The review was directed by lead investigator Holly Jimison, Ph.D., an associate professor of medical informatics and clinical epidemiology, OHSU School of Medicine.

"We know," said Jimison, "that health IT systems have the potential for empowering patients to become more active in the care process, which not only can reduce hospitalizations, emergency department use, and overall managed care costs but can improve health outcomes. To successfully incorporate interactive IT into the health care of these subgroups, we need to determine the impact of a wide range of barriers and drivers of health IT use, from motivation, cost, literacy, and education to language, culture, telecommunication infrastructure and access to technology. That's the process this review begins."

Among the study's findings:

-- The most effective systems are those that provide routine and timely tailored clinical feedback and advice. Patients prefer systems that provide them with information that is specifically tailored for them and is not general in nature.

-- Patients prefer systems that send them information on devices that fit into their normal daily routine, such as cell phones.

-- The lack of a perceived benefit is the primary barrier to wider use by patients of interactive IT technologies. When patients did not perceive a potential health benefit or did not trust the advice they were given they were less likely to use the technology.

-- Issues of access, ease of use, and convenience of technology systems were also found to be key barriers to wider use.

-- The most frequently used health IT functions are online peer group support bulletin boards and disease self-management tools.

-- Patients value the anonymity and nonjudgmental nature of interacting with a computer system, especially those with HIV/AIDS or mental disorders.

The review focused on health IT systems where patients or consumers interact with the technology and receive patient-specific information in return. These include home monitoring systems with interactive disease management or self-management technology, educational or decision aid software tailored to the patient's needs, online patient support groups, tailored health reminder systems where interactions are linked with personal health records, and patient-physician e-mail systems.
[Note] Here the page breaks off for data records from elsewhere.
Lemma xor_finish_ok n s args V r :
  (0 < n)%nat -> Forall (vec n) args -> xor_inv n s args V -> xor_finish p n s args = Ok r -> br_den I n V r.
Proof.
  intros Hn Hargs [Hv Hp Hg Hpos Hneg -> _]. unfold xor_finish.
  destruct (xor_new_args_ok n _ _ args Hp Hg Hargs Hpos Hneg) as [Hvn <-].
  set (l := xor_new_args _ _ _) in *. clearbody l.
  assert (Forall (vec n) ((if xor_v1 s =? 0 then [] else [mk_numeral (xor_v1 s) n]) ++ l)
    /\ xors ((if xor_v1 s =? 0 then [] else [mk_numeral (xor_v1 s) n]) ++ l) = Z.lxor (xor_v1 s) (xors l)) as [Hall <-].
  { destruct (Z.eqb_spec (xor_v1 s) 0) as [->|]; [by split|]. pose proof (den_numeral I n (xor_v1 s) Hn) as Hd. split.
    - constructor; [by eapply den_vec|done].
    - cbn [app]. by rewrite xors_cons, (den_uv_small I _ _ _ Hd). }
  set (l' := _ ++ l) in *. clearbody l'. clear l Hvn.
  assert (forall l, (2 <= length l)%nat -> Forall (vec n) l -> rebuild p OP_BXOR l = Ok r -> br_den I n (xors l) r) as Hre
    by (intros l Hl Hvl Hr; by apply (rebuild_ok I p (k := OP_BXOR) n) in Hr).
  destruct l' as [|a [|b [|c l']]].
  - intros [= <-]. by apply den_numeral.
  - intros [= <-]. rewrite xors_one. apply den_self. by apply Forall_cons in Hall as [? _].
  - pose proof Hall as [Ha [Hb _]%Forall_cons]%Forall_cons. destruct (is_allone a) eqn:Ho; [|by apply Hre; [cbn; lia|]].
    intros [= <-]. eapply (den_ext I); [by apply (den_not I), den_self|].
    rewrite xors_cons, xors_one, (is_allone_uv n a Ho Ha), Z.lxor_comm, <- compl_lxor by (by apply uv_range).
    apply (eqm_multiple _ _ _ (-1)). lia.
  - apply Hre; [cbn; lia|done].
Qed.

(** *** Masks *)

Lemma nums_loop n s l :
  Forall (vec n) l -> Forall (fun e => is_num e = true) l ->
  foldl (xor_step n) s l
  = {| xor_v1 := Z.lxor (xor_v1 s) (xors l); xor_coeffs := (xor_coeffs s + length l)%nat; xor_merged := xor_merged s;
       xor_pos := xor_pos s; xor_neg := xor_neg s |}.
Proof.
  intros Hv. revert s. induction Hv as [|a l Ha _ IH]; intros s Hnum.
  - destruct s. cbn. by rewrite Z.lxor_0_r, Nat.add_0_r.
  - apply Forall_cons in Hnum as [Hna Hnum]. cbn [foldl]. rewrite IH by done. unfold xor_step.
    destruct (is_num_inv I n a Hna Ha) as [-> _]. cbn [xor_v1 xor_coeffs xor_merged xor_pos xor_neg].
    rewrite xors_cons. f_equal; [xor_ring|cbn; lia].
Qed.

Lemma all_nums l : length (List.filter is_num l) = length l -> Forall (fun e => is_num e = true) l.
Proof.
  induction l as [|a l IH]; [done|]. cbn. destruct (is_num a) eqn:Ha; cbn.
  - intros [= Hl]. constructor; [done|by apply IH].
  - pose proof (List.filter_length_le is_num l). lia.
Qed.

(** The only argument that is not a numeral. *)
Lemma one_not_num l :
  l <> [] -> length (List.filter is_num l) = (length l - 1)%nat ->
  exists l1 t l2, l = l1 ++ t :: l2 /\ List.find (fun t => negb (is_num t)) l = Some t /\ is_num t = false
    /\ Forall (fun e => is_num e = true) l1 /\ Forall (fun e => is_num e = true) l2.
Proof.
  induction l as [|a l IH]; [done|]. intros _. cbn. rewrite Nat.sub_0_r. destruct (is_num a) eqn:Ha; cbn.
  - intros Hl. assert (length (List.filter is_num l) = (length l - 1)%nat) as Hl' by lia.
    destruct l as [|b l]; [done|]. destruct (IH ltac:(done) Hl') as (l1 & t & l2 & -> & Hf & Ht & H1 & H2).
    exists (a :: l1), t, l2. split; [done|]. split; [done|]. split; [done|]. split; [by constructor|done].
  - intros Hl. exists [], a, l. do 4 (split; [done|]). by apply all_nums.
Qed.

Lemma mask_xor_ok n v1 t :
  vec n t -> 0 <= v1 < pow2 n -> den n (Z.lxor v1 (uv t)) (mask_xor n v1 t).
Proof.
  intros Ht Hv. pose proof (vec_pos _ _ Ht) as Hn. pose proof (uv_range I n t Ht) as Hb. unfold mask_xor.
  pose proof (den_not I n _ _ (den_self I n t Ht)) as Hnot. pose proof (den_vec _ _ _ _ Hnot) as Hvn.
  assert (uv (mk_bv_not t) = pow2 n - 1 - uv t) as Hun.
  { rewrite (den_uv I _ _ _ Hnot). symmetry. apply (Z.mod_unique _ _ (-1)); lia. }
  set (l := rev _). assert (covers I (Z.lxor v1 (uv t)) 0 n l) as Hcov.
  { pose proof (mask_runs_ok I (Z.lxor v1 (uv t)) v1
      (fun hi lo => mk_bv_extract hi lo (mk_bv_not t)) (fun hi lo => mk_bv_extract hi lo t) n n 0) as Hruns.
    rewrite pow2_0, Z.div_1_r, Nat.sub_0_r in Hruns. apply Hruns; [lia..| |]; clear Hruns;
      intros lo len Hlen Hlo Hbits; (eapply covers_extract; [done..|]); intros j Hj; rewrite Z.lxor_spec, Hbits by done.
    - rewrite Hun, compl_testbit by (done || lia). done.
    - by destruct (Z.testbit (uv t) _). }
  clearbody l. assert (l <> []) as Hne by (by eapply covers_nonempty).
  destruct l as [|e [|e' l]]; [done| |by apply covers_den].
  destruct Hcov as ([He _]%Forall_cons & Hw & Hc). rewrite width_one in Hw. rewrite catv_one, pow2_0, Z.div_1_r in Hc.
  apply den_eqm; [by rewrite <- Hw|]. rewrite Hc. apply eqm_mod.
Qed.

Lemma mask_value n flat :
  Forall (vec n) flat -> flat <> [] ->
  let s := foldl (xor_step n) {| xor_v1 := 0; xor_coeffs := 0; xor_merged := false; xor_pos := []; xor_neg := [] |} flat in
  length (List.filter is_num flat) = (length flat - 1)%nat ->
  let t := default m_false (List.find (fun t => negb (is_num t)) flat) in
  vec n t /\ Z.lxor (xor_v1 s) (uv t) = xors flat.
Proof.
  intros Hflat Hne. cbv zeta. intros Hl. destruct (one_not_num flat Hne Hl) as (l1 & t & l2 & -> & -> & Ht & H1 & H2).
  cbn [default id]. apply Forall_app in Hflat as [Hv1 [Hvt Hv2]%Forall_cons]. split; [done|].
  rewrite foldl_app. cbn [foldl]. rewrite (nums_loop n _ l1) by done. rewrite (nums_loop n _ l2) by done. cbn [xor_v1].
  rewrite xors_app, xors_cons. pose proof (is_num_spec t (proj1 Hvt)) as Hn. rewrite Ht in Hn. unfold xor_step.
  destruct (is_numeral t); [done|]. cbn [xor_pos xor_neg xor_v1].
  rewrite !bool_decide_eq_false_2 by apply not_elem_of_nil. destruct (is_bv_not t); cbn [xor_v1]; xor_ring.
Qed.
The elderly were defined in the study as those with a mean age greater than 65 years; the chronically ill as those with conditions such as diabetes, asthma, heart failure, chronic obstructive pulmonary disease and mental illness; and the underserved as minorities, low-income populations and those living in medically underserved geographic regions.

The factor most frequently associated with increased use of interactive health IT systems, the study found, is the perception of a real health benefit. Diabetes patients who were able to monitor data feedback perceived improved glycemic control, however with some systems many also found the interactive reminders annoying and intrusive. Asthma patients keeping an electronic diary felt it helped them better manage their disease and gave them a sense of security. Heart failure patients with online access to their medical records valued the reminders it offered of medication dosage changes and lab results.

The most effective disease self-management systems, the study found, are those that provide the patient a complete feedback loop that includes active participation by physicians or other health professionals, a current individual assessment of the patient's health status, and new or adjusted treatment advice when necessary. In a randomized trial of patients with hypertension, for example, 261 patients who used a Web site to report daily monitoring of blood pressure and received biweekly adjustments from a pharmacist kept better control of their blood pressure than patients in a similar sized group who simply monitored their blood pressure and had online access to their medical records and another group who only had a routine briefing on the dangers of hypertension and also had online access to their records.

"As the Institute of Medicine's 2001 report, 'Crossing the Quality Chasm,' made clear, the widespread adoption of many IT applications will require behavioral adaptations on the part of large numbers of clinicians, organizations and patients," said Jimison. "Although health IT has the potential to empower the elderly, the chronically ill and the underserved to be more active in the care process, our study shows there are significant usability and accessibility issues. More than a quarter of all American adults have no online presence, according to a Pew survey. The elderly are at a particular disadvantage. Their needs are seldom explicitly considered by designers of software and hardware technology and they need to be."